Contrary to an earlier impression that the roll-out of the Goods and Services Tax (GST) may be postponed to the middle of next year, there is now clarity within the Union government that April 1, 2017 will be the date for launching the new indirect taxes regime.
Until a couple of weeks ago, there were many doubts over the advisability and feasibility of rolling out GST from April next year.
But as it happened in the cases of setting the target for Jan-Dhan Yojana accounts or the launch of the auctions regime for coal mines, it is Prime Minister Narendra Modi who has put his weight behind implementing GST.
This is significant. Once Modi has told his ministerial colleagues and the key secretaries that GST should be enforced from the next financial year, the entire government machinery is now treating the roll-out date as beyond debate.
This is significant for another reason. There is no doubt that GST will entail several political risks. Not all states have completely bought into the idea and some of them may resist its roll-out, which may create disruptions and complications for traders and consumers alike.
There is also the fear that inflation may spiral out of control after the launch of GST. With important state elections scheduled to be held from the middle of next year, GST and its implications could become a convenient political tool for parties opposed to the Bharatiya Janata Party (BJP).
So, what gave Modi the confidence to go ahead with GST from the coming financial year?
One, Modi realised that whatever be the consequences of GST, a new taxation regime cannot be launched closer to the next general elections.
Thus, any date after April 2017 would be politically risky.

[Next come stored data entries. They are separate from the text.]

Lemma validate_loop_ok clock links : ∀ i0 parent p0 p, links ≠ [] →
  validate_loop clock i0 parent p0 links = Ok p ↔
  ∃ keys payloads, head keys = Some parent ∧ last payloads = Some p ∧ chain_ok clock i0 links keys p0 payloads.
Proof.
  induction links as [|l links IH]; [done|]. intros i0 parent p0 p _. cbn [validate_loop].
  assert (Hlink : ∀ p1, (∃ sig content, DecodeString URLEncoding (Signature l) = Some sig ∧
      VerifySignature parent (linkPayload l) sig = true ∧ DecodeString URLEncoding (linkPayload l) = Some content ∧
      unmarshalPayload p0 content = Some p1 ∧ clock i0 <= ExpirationDate p1) ↔ link_ok parent (clock i0) l p0 p1) by done.
  split.
  - destruct (DecodeString URLEncoding (Signature l)) as [sig|] eqn:E1; [|done].
    destruct (VerifySignature parent (linkPayload l) sig) eqn:E2; cbn [negb]; [|done].
    destruct (DecodeString URLEncoding (linkPayload l)) as [content|] eqn:E3; [|done].
    destruct (unmarshalPayload p0 content) as [p1|] eqn:E4; [|done].
    destruct (ExpirationDate p1 <? clock i0) eqn:E5; [done|]. zbool.
    assert (H1 : link_ok parent (clock i0) l p0 p1) by (by exists sig, content).
    destruct links as [|l2 links].
    + intros [= <-]. exists [parent], [p1]. unfold chain_ok. split_and!; try done.
      intros [|i] l' k p; cbn [lookup list_lookup]; [|by destruct i]. intros [= <-] [= <-] [= <-]. by rewrite Nat.add_0_r.
    + intros H. destruct (ecdsaPubKey (PublicKey p1)) as [k2| | |] eqn:Ek; try done. cbn [wrap mbind res_bind] in H.
      apply IH in H as (keys & ps & Hk & Hl & Hlen1 & Hlen2 & Hok & Hkeys); [|done].
      exists (parent :: keys), (p1 :: ps). unfold chain_ok. split_and!; try done; cbn [length] in *; try lia.
      * destruct ps; [done|]. exact Hl.
      * intros [|i] l' k p'; cbn [lookup list_lookup].
        -- intros [= <-] [= <-] [= <-]. by rewrite Nat.add_0_r.
        -- intros El Ekk Ep. pose proof (Hok i l' k p' El Ekk Ep) as Hi.
           replace (i0 + S i)%nat with (S i0 + i)%nat by lia.
           destruct i as [|i]; cbn [lookup list_lookup default from_option] in *; [exact Hi|].
           destruct (ps !! i) as [q|] eqn:Eq; [exact Hi|]. apply lookup_ge_None in Eq. apply lookup_lt_Some in Ep. lia.
      * intros [|i] p' k; cbn [lookup list_lookup].
        -- intros [= <-] Ekk. destruct keys as [|k0 keys]; [done|]. injection Hk as ->. injection Ekk as <-. done.
        -- apply Hkeys.
  - intros (keys & ps & Hk & Hl & Hlen1 & Hlen2 & Hok & Hkeys).
    destruct keys as [|k0 keys]; [done|]. injection Hk as ->. destruct ps as [|p1 ps]; [done|]. cbn [length] in *.
    pose proof (Hok 0%nat l parent p1 eq_refl eq_refl eq_refl) as (sig & content & E1 & E2 & E3 & E4 & E5).
    rewrite Nat.add_0_r in E5. change (unmarshalPayload p0 content = Some p1) in E4.
    rewrite E1, E2. cbn [negb]. rewrite E3, E4. assert (E6 : (ExpirationDate p1 <? clock i0) = false) by lia. rewrite E6.
    destruct links as [|l2 links].
    + destruct ps; [|done]. by injection Hl as ->.
    + destruct keys as [|k2 keys]; [done|]. pose proof (Hkeys 0%nat p1 k2 eq_refl eq_refl) as Ek. rewrite Ek.
      cbn [wrap mbind res_bind]. apply IH; [done|]. exists (k2 :: keys), ps. destruct ps as [|p2 ps]; [done|]. unfold chain_ok. split_and!; try done; cbn [length] in *; try lia.
      * intros i l' k p' El Ekk Ep. pose proof (Hok (S i) l' k p' El Ekk Ep) as Hi. cbn [lookup list_lookup] in Hi.
        replace (i0 + S i)%nat with (S i0 + i)%nat in Hi by lia.
        destruct i as [|i]; [exact Hi|]. change ((p1 :: p2 :: ps) !! S i) with ((p2 :: ps) !! i) in Hi.
        change ((p1 :: p2 :: ps) !! S i) with ((p2 :: ps) !! i).
        destruct ((p2 :: ps) !! i) as [q|] eqn:Eq; [exact Hi|]. apply lookup_ge_None in Eq. apply lookup_lt_Some in Ep. lia.
      * intros i p' k Ep Ekk. by apply (Hkeys (S i)).
Qed.

(** C8: A chain is accepted exactly when there are keys along it, the first a trusted root and each later one the key in the
    payload before, such that every link is signed by its key and not expired; the answer is then sealed for the key, and
    read for the account, of the last link. *)
Theorem validate_iff clock trustedKeys links v :
  validate clock trustedKeys links = Ok v ↔
  ∃ l rest root keys payloads p,
    links = l :: rest ∧ Forall (λ l, linkPayload l ≠ [] ∧ Signature l ≠ []) links ∧ trustedKeys !! SignedBy l = Some root ∧
    head keys = Some root ∧ last payloads = Some p ∧ chain_ok clock 0 links keys zeroPayload payloads ∧
    DecodeString RawURLEncoding (jx (PublicKey p)) = Some (counterPartyPubEncryptionKey v) ∧
    len (counterPartyPubEncryptionKey v) = 32 ∧ accountUuid v = AccountUuid p ∧ userUuid v = UserUuid p.
Proof.
  unfold validate. destruct links as [|l rest]; [split; [done|naive_solver]|].
  assert (Hm : existsb (λ l, is_empty (linkPayload l) || is_empty (Signature l)) (l :: rest) = false ↔
    Forall (λ l, linkPayload l ≠ [] ∧ Signature l ≠ []) (l :: rest)).
  { generalize (l :: rest). induction l0 as [|y ys IH]; [by split|]. cbn [existsb]. rewrite Forall_cons, orb_false_iff, orb_false_iff, IH.
    destruct (linkPayload y), (Signature y); cbn [is_empty]; naive_solver. }
  destruct (existsb _ _); [split; [done|]|destruct Hm as [Hm _]; specialize (Hm eq_refl)].
  { intros (l0 & r0 & root & ks & ps & p & E & Hall & _). destruct Hm as [_ Hm]. by specialize (Hm Hall). }
  destruct (trustedKeys !! SignedBy l) as [root|] eqn:Er; [|split; [done|]]; cycle 1.
  { intros (l0 & r0 & root & ks & ps & p & [= -> ->] & _ & E & _). congruence. }
  pose proof (validate_loop_ok clock (l :: rest) 0 root zeroPayload) as Hloop. split.
  - intros H. destruct (validate_loop clock 0 root zeroPayload (l :: rest)) as [p| | |] eqn:El; try done.
    cbn [mbind res_bind] in H. destruct (proj1 (Hloop p ltac:(done)) eq_refl) as (keys & ps & Hk & Hl & Hc).
    unfold x25519PubKey in H. destruct (DecodeString RawURLEncoding (jx (PublicKey p))) as [x|] eqn:Ex; [|done].
    destruct (len x =? 32) eqn:E32; [|done]. cbn [wrap mbind res_bind] in H. injection H as <-. zbool.
    exists l, rest, root, keys, ps, p. by split_and!.
  - intros (l0 & r0 & root' & keys & ps & p & [= <- <-] & _ & E & Hk & Hl & Hc & Hx & H32 & Ha & Hu).
    assert (root' = root) as -> by congruence. rewrite (proj2 (Hloop p ltac:(done))) by (by exists keys, ps).
    cbn [mbind res_bind]. unfold x25519PubKey. rewrite Hx, H32. cbn. destruct v; cbn in *. by subst.
Qed.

So, the options before Modi were either to launch it as has now been planned or postpone it to after the next general elections in the first half of 2019. Given GST’s transformational impact on the economy, Modi opted for an earlier date.

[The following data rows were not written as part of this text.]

(** C21: Tidying leaves every version as it is or removes it.  It removes every version that
    does not check out, as far as the host lets it, and keeps the running one when it checks
    out and all the valid ones when there are at most two.  Of three or more valid versions, none
    with a period in its prerelease, it keeps the running one and the newest other one alone, by
    the order the versions are compared in.  A running version that fails its check is removed like
    any other. *)
Theorem TidyLibrary_keeps removes cur : cur ≠ [] →
  ∃ keep : list bytes,
    (∀ v, TidyLibrary p runs removes cur lib !! v =
       if bool_decide (v ∈ keep) || negb (removes v) then lib !! v else None) ∧
    (∀ v, v ∈ keep → v ∈ validNames) ∧
    (cur ∈ validNames → cur ∈ keep) ∧
    ((length validNames <= 2)%nat → ∀ v, v ∈ validNames → v ∈ keep) ∧
    ((2 < length validNames)%nat → (∀ raw, raw ∈ validNames → canonical raw) →
     ∃ w, w ∈ validNames ∧ w ≠ cur ∧
       (∀ v, v ∈ keep ↔ v = w ∨ (v = cur ∧ cur ∈ validNames)) ∧
       ∀ v, v ∈ validNames → v ≠ cur → v ≠ w → older v w).
Proof using SL.
  intros Hcur. destruct sortedVersionsInLibrary_listed as [Hperm Hinv].
  pose proof sortedVersionsInLibrary_spec as Hspec.
  unfold TidyLibrary. destruct (is_empty cur) eqn:Ec; [by destruct cur|].
  destruct (sortedVersionsInLibrary p runs lib) as [vs inv]. cbn [fst snd] in *. subst inv.
  assert (Hlen : length vs = length validNames) by (by rewrite Hperm, length_map).
  rewrite <- Hlen. unfold len, numberOfVersionsToKeep.
  destruct (Z.leb_spec (Z.of_nat (length vs)) 2) as [Hle|Hgt].
  - exists (filter (.∉ []) validNames).
    assert (Hall : ∀ v, v ∈ filter (.∉ []) validNames ↔ v ∈ validNames)
      by (intros v; rewrite list_elem_of_filter; set_solver).
    split_and!; [intros v; apply (removed_lookup removes [] v)|naive_solver..|lia].
  - rewrite tidyVersions_spec by lia. change (Z.to_nat (1 - 0)) with 1%nat.
    exists (filter (.∉ drop 1 (filter (.≠ cur) (reverse vs))) validNames).
    split_and!; [intros v; apply removed_lookup| | |lia|].
    + intros v Hv. apply list_elem_of_filter in Hv. naive_solver.
    + intros Hc. apply list_elem_of_filter. split; [|done].
      intros Hd%(subseteq_drop 1 (filter (.≠ cur) (reverse vs))). apply list_elem_of_filter in Hd. naive_solver.
    + intros _ Hcan. destruct (Hspec Hcan) as [Hp Hsort].
      destruct (newest_other cur vs) as (w & rest & Ef & Hwc & Hw & Hrest & Hold);
        [rewrite Hp; apply NoDup_validNames|done|lia|].
      rewrite Ef. change (drop 1 (w :: rest)) with rest. setoid_rewrite Hp in Hw.
      setoid_rewrite Hp in Hrest. setoid_rewrite Hp in Hold.
      exists w. split_and!; [done..| |done]. intros v. rewrite list_elem_of_filter. specialize (Hrest v).
      destruct (decide (v = cur)), (decide (v = w)); naive_solver.
Qed.
End Library.

(** ** Choosing the executable to run *)
Section Choice.
Context `{SV : Semver} `{SL : !SemverLaws} `{TM : TufMeta} (h : host) (p : place) (lib : library).

(** The version the metadata asks for *)
Definition wanted (metadata : res targetFiles) (pinnedVersion channel : bytes) : option bytes :=
  match metadata with
  | Ok targets =>
      if is_empty (map_to_list targets) then None
      else
        match findTarget h (binary p) targets pinnedVersion channel with
        | Ok (targetName, _) => Some (versionFromTarget (binary p) targetName)
        | _ => None
        end
  | _ => None
  end.

Definition info (v : bytes) : BinaryUpdateInfo :=
  UpdateInfo (executableLocation (versionDir p v) (binary p)) (trimVersionString v).

Lemma check_exists runs v : succeeds (checkVersion p runs lib v) = true → exists_exe (executable lib v) = true.
Proof using Type.
  unfold checkVersion, CheckExecutable, checkExecutablePermissions.
  destruct (executable lib v); try done. by destruct (is_empty _).
Qed.

Lemma findExecutable_spec runs metadata pinned chan u :
  findExecutable h p runs lib metadata pinned chan = Ok u ↔
  ∃ v, wanted metadata pinned chan = Some v ∧ succeeds (checkVersion p runs lib v) = true ∧ u = info v.
Proof using Type.
  unfold findExecutable, wanted. destruct metadata as [targets|e| |]; cbn [wrap mbind res_bind]; [|split; [done|by intros (? & ? & _)]..].
  destruct (is_empty _); [split; [done|by intros (? & ? & _)]|].
  destruct (findTarget _ _ _ _ _) as [[t m]|e| |]; cbn [wrap mbind res_bind]; [|split; [done|by intros (? & ? & _)]..].
  unfold pathToTargetVersionExecutable. set (v := versionFromTarget (binary p) t).
  pose proof (check_exists runs v) as Hex.
  destruct (checkVersion p runs lib v) as [[]|e| |] eqn:Ec; cbn [succeeds] in Hex; cbn [wrap mbind res_bind].
  - rewrite Hex by done. cbn [negb]. split.
    + intros [= <-]. exists v. by rewrite Ec.
    + intros (v' & [= <-] & _ & ->). done.
  - split; [by destruct (exists_exe _)|]. intros (v' & [= <-] & Hs & _). by rewrite Ec in Hs.
  - split; [by destruct (exists_exe _)|]. intros (v' & [= <-] & Hs & _). by rewrite Ec in Hs.
  - split; [by destruct (exists_exe _)|]. intros (v' & [= <-] & Hs & _). by rewrite Ec in Hs.
Qed.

Two, the prime minister seems to have been convinced that fears of a price rise after the launch of GST are exaggerated. Experts have pointed out that the combined incidence of indirect taxes (including central excise and state-level value-added tax) is between 27 and 30 per cent, much higher than the revenue-neutral rate under GST.

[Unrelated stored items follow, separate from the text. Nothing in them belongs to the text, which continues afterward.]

(* ===== verification/Autoupdate.v ===== *)
(** * ee/tuf/autoupdate.go: the autoupdater

    [TufAutoupdater] checks for new releases, adds them to the update library and restarts what was
    updated, but not before an initial delay is over.  The library is behind the [Librarian]
    interface of the source; the metadata, the clock, the running versions and the outcome of
    restarts are arguments of each operation. *)
From S2P Require Import Prelude Strings Paths TufLibrary.
Import Tuf.
Set Warnings "-clear-no-such-hyp".

(** The interface [librarian]; [E] is what the host answers in the course of a call *)
Class Librarian (L E : Type) `{TM : TufMeta} := {
  lib_Available : E → L → autoupdatableBinary → bytes → bool;
  lib_AddToLibrary : E → L → autoupdatableBinary → bytes → bytes → fileMeta → L * res ();
  lib_TidyLibrary : E → L → autoupdatableBinary → bytes → L
}.
Arguments Librarian L E {TM}.

(** What the autoupdater relies on.  The library [holds] a version once it is available or has been
    added, and no addition removes it; [proper] versions are not blank and not the names of
    staging directories, and a [sane] host serves archives that stay in their directory. *)
Class LibrarianLaws (L E : Type) `{LB : Librarian L E} := {
  proper : bytes → Prop;
  sane : E → Prop;
  holds : L → autoupdatableBinary → bytes → Prop;
  proper_not_blank : ∀ v, proper v → v ≠ [];
  Available_holds : ∀ e l b t, proper (versionFromTarget b t) →
    lib_Available e l b t = true → holds l b (versionFromTarget b t);
  Add_holds : ∀ e l b cur t m, sane e → proper (versionFromTarget b t) → cur ≠ versionFromTarget b t →
    (lib_AddToLibrary e l b cur t m).2 = Ok () →
    holds (lib_AddToLibrary e l b cur t m).1 b (versionFromTarget b t);
  Add_keeps : ∀ e l b cur t m b' v, sane e → proper (versionFromTarget b t) → proper v → holds l b' v →
    holds (lib_AddToLibrary e l b cur t m).1 b' v
}.
Arguments LibrarianLaws L E {TM LB}.

Module Autoupdate.

(** The flags the autoupdater reads from the knapsack *)
Record flags := Flags {
  k_UpdateChannel : bytes;
  k_Pinned : autoupdatableBinary → bytes;
  k_DownloadSplay : Z;        (* durations in nanoseconds *)
  k_Interval : Z;
  k_InitialDelay : Z;
  k_LocalDevelopmentPath : bytes;
  k_InModernStandby : bool
}.

Inductive FlagKey := UpdateChannel | PinnedLauncherVersion | PinnedOsquerydVersion
| AutoupdateDownloadSplay | AutoupdateInterval | AutoupdateInitialDelay.
#[export] Instance FlagKey_eq_dec : EqDecision FlagKey.
Proof. solve_decision. Defined.

Section Autoupdater.
Context {L E : Type} `{LB : Librarian L E} (h : host).

(** Times are in nanoseconds.  The two channels hold what has been sent and not received. *)
Record TufAutoupdater := Ta {
  libraryManager : L;
  updateChannel : bytes;
  pinnedVersions : autoupdatableBinary → bytes;
  initialDelayStart : Z;
  initialDelayEnd : Z;
  initialDelayTimer : option Z;         (* when it fires; None before Execute and once it has fired *)
  checkTicker : option Z;
  interrupt : nat;
  interrupted : bool;
  signalRestart : list bytes;
  osquerydRestart : bool;               (* restartFuncs holds a function for osqueryd *)
  calculatedSplayDelay : Z;             (* seconds *)
  pendingRestartLauncherVersion : bytes;
  pendingRestartOsquerydVersion : bytes
}.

Thus, as far as goods are concerned, the GST impact would be less than the current incidence of taxation.
The risk of inflation is certainly real with regard to the service tax, which at present is levied around 15 per cent. But the overall incidence of service tax can be contained and even brought down if the applicability of service tax component in GST is modified through appropriate rebates.
Already, for many services, the service tax is levied only on a small share of the total service bill. If the GST Council can make sure that the incidence of service tax component in GST is reduced through appropriate rebates, the overall inflationary impact as a result of the new taxation regime could be significantly contained.
Yes, manufacturers and traders could still play havoc by jacking up prices using the excuse of GST. But then central and state revenue departments will have to monitor the situation closely to prevent its misuse. In other words, the fear of inflation is there, but this can be managed and any unusual rise in prices can be reined in.
Three, there have been some uninformed discussion over increasing the list of goods and services that would be exempted from GST. The fact is just the opposite.
Discussions within the government are now focused on how the list of goods and services exempted from GST is reduced substantially. The GST Council, which has now been notified, will have its task cut out and one of its major goals would be to reduce the list of exempted goods and services as much as possible.
Finally, the amendment to the Constitution for introducing GST has provided for inclusion of all petroleum products in a time frame to be decided by the GST Council.
Thus, crude oil, gas, aviation fuel, petrol and diesel, which will now be excluded from GST, can be brought within its ambit once the GST Council approves this. The government expects that the entire petroleum sector could thus be brought under GST within two years after its launch, that is, by April 2019.
No surprise then why Modi is batting for the launch of GST from next year.